REQUIRED WORK:
From the entries that follow, copy exactly the lines beginning at the line holding "(** The row" and continuing through the line holding "Db.a_user_id := Db.u_id u;".

┌──

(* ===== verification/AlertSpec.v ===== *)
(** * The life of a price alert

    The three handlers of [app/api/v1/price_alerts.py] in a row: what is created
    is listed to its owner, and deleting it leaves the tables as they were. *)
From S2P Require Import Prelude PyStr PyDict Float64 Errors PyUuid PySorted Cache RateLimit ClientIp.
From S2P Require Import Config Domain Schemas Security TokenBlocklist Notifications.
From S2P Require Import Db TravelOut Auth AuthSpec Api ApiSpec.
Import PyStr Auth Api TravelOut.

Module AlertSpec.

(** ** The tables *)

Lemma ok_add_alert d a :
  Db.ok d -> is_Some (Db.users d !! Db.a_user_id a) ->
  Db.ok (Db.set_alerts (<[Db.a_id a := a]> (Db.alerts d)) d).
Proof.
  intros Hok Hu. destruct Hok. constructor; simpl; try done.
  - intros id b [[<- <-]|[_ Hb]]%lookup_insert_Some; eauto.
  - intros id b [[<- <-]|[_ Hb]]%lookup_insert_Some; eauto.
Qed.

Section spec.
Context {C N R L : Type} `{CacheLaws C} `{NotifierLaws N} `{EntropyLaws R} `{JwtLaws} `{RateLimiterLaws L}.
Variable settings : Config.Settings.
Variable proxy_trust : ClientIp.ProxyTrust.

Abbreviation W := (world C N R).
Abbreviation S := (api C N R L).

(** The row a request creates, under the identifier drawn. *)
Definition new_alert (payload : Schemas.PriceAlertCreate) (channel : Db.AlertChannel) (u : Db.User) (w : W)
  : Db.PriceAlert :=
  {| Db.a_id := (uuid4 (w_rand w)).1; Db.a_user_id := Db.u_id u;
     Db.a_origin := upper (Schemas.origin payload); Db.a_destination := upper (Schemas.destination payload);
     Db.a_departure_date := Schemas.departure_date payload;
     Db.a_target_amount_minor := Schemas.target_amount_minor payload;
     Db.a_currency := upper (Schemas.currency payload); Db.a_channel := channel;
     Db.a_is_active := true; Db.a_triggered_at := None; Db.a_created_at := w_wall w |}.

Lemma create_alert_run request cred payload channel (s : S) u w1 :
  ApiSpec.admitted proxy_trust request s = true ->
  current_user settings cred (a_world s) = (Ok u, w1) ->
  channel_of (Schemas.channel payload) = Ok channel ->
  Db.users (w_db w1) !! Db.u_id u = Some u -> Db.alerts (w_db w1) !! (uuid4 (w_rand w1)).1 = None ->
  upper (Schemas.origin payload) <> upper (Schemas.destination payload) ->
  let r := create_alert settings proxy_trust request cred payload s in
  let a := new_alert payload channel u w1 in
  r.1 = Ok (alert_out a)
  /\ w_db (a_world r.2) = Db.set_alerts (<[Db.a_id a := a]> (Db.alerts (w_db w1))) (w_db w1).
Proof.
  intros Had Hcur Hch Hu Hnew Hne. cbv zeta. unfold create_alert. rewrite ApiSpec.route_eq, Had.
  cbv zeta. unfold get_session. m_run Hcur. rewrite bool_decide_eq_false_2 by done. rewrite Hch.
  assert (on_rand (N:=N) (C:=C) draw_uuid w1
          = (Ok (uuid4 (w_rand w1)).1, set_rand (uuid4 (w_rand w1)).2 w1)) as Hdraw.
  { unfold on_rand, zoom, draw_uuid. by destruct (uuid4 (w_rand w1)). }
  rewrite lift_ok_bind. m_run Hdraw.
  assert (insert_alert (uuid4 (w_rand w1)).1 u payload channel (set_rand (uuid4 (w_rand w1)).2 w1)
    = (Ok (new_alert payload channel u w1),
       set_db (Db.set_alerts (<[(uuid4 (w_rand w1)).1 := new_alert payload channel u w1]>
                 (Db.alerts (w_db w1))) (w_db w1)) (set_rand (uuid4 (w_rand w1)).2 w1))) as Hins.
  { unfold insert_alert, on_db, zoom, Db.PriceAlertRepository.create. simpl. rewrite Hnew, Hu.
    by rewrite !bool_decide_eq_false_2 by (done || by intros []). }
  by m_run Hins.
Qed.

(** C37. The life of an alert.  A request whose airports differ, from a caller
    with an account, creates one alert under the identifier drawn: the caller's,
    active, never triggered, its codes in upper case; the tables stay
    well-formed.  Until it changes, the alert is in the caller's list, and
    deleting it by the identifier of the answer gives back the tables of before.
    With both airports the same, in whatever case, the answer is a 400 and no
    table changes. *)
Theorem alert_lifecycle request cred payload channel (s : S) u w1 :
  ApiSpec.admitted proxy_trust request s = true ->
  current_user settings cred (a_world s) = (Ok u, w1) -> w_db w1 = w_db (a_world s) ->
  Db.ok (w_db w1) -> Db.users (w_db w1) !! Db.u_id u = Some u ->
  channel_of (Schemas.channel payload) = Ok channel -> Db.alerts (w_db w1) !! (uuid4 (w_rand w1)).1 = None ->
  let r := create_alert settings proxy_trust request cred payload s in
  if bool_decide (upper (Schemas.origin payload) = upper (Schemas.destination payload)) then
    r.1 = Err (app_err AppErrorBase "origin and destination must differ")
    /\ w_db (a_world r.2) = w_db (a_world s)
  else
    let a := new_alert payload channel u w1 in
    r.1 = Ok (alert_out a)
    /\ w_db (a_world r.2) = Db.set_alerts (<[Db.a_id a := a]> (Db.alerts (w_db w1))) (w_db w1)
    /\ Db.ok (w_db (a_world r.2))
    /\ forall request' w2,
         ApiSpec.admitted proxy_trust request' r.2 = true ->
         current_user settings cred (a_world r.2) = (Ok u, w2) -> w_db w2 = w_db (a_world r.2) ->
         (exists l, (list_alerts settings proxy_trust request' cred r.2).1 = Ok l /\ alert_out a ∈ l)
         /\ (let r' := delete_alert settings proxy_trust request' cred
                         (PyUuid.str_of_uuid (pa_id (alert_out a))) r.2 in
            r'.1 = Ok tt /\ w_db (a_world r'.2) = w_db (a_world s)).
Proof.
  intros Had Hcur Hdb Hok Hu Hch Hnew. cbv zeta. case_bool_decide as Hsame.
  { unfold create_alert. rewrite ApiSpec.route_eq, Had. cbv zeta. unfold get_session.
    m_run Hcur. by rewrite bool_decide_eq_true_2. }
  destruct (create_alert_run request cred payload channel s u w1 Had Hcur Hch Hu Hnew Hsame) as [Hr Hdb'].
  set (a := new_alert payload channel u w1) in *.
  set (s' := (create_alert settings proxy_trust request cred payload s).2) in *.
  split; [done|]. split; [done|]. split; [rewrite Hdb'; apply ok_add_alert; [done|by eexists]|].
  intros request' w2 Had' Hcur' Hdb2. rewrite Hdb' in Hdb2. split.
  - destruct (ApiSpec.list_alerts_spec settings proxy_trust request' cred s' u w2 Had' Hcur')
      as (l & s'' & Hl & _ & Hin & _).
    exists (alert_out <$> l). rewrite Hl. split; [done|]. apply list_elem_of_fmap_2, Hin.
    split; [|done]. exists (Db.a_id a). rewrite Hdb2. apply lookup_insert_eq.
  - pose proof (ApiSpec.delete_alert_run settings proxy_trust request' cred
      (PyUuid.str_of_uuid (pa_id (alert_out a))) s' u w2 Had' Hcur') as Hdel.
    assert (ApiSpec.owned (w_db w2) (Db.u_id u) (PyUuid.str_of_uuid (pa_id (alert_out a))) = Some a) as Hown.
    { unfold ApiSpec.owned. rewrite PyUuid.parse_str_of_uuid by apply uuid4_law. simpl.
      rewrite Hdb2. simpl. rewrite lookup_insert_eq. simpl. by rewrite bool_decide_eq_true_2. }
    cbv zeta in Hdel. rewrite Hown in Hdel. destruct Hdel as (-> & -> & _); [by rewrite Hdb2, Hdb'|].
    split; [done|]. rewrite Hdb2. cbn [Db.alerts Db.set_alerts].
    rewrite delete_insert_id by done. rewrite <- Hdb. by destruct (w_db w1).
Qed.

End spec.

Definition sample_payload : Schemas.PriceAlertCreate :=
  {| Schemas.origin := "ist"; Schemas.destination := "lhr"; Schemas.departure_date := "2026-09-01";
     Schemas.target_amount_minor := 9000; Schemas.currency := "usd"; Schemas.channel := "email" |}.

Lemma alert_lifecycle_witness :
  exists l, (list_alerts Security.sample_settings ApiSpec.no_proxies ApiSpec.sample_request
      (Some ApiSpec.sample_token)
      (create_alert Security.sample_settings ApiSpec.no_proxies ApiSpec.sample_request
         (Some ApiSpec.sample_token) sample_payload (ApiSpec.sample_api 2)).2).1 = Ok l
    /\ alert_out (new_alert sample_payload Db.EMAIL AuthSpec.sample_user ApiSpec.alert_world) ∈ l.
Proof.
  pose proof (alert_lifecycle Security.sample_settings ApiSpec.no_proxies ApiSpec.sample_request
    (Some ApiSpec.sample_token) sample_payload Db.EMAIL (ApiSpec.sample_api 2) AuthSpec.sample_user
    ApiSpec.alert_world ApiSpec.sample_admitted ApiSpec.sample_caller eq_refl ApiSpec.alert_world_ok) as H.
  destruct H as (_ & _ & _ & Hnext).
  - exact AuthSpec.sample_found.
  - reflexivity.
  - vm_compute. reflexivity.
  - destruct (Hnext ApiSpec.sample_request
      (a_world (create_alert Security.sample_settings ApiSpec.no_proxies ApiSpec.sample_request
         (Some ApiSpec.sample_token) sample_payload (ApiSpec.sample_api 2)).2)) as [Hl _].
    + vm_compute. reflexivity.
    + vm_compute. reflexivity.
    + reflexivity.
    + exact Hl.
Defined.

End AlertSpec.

└──

SOLVED EXERCISE:
(** The row a request creates, under the identifier drawn. *)
Definition new_alert (payload : Schemas.PriceAlertCreate) (channel : Db.AlertChannel) (u : Db.User) (w : W)
  : Db.PriceAlert :=
  {| Db.a_id := (uuid4 (w_rand w)).1; Db.a_user_id := Db.u_id u;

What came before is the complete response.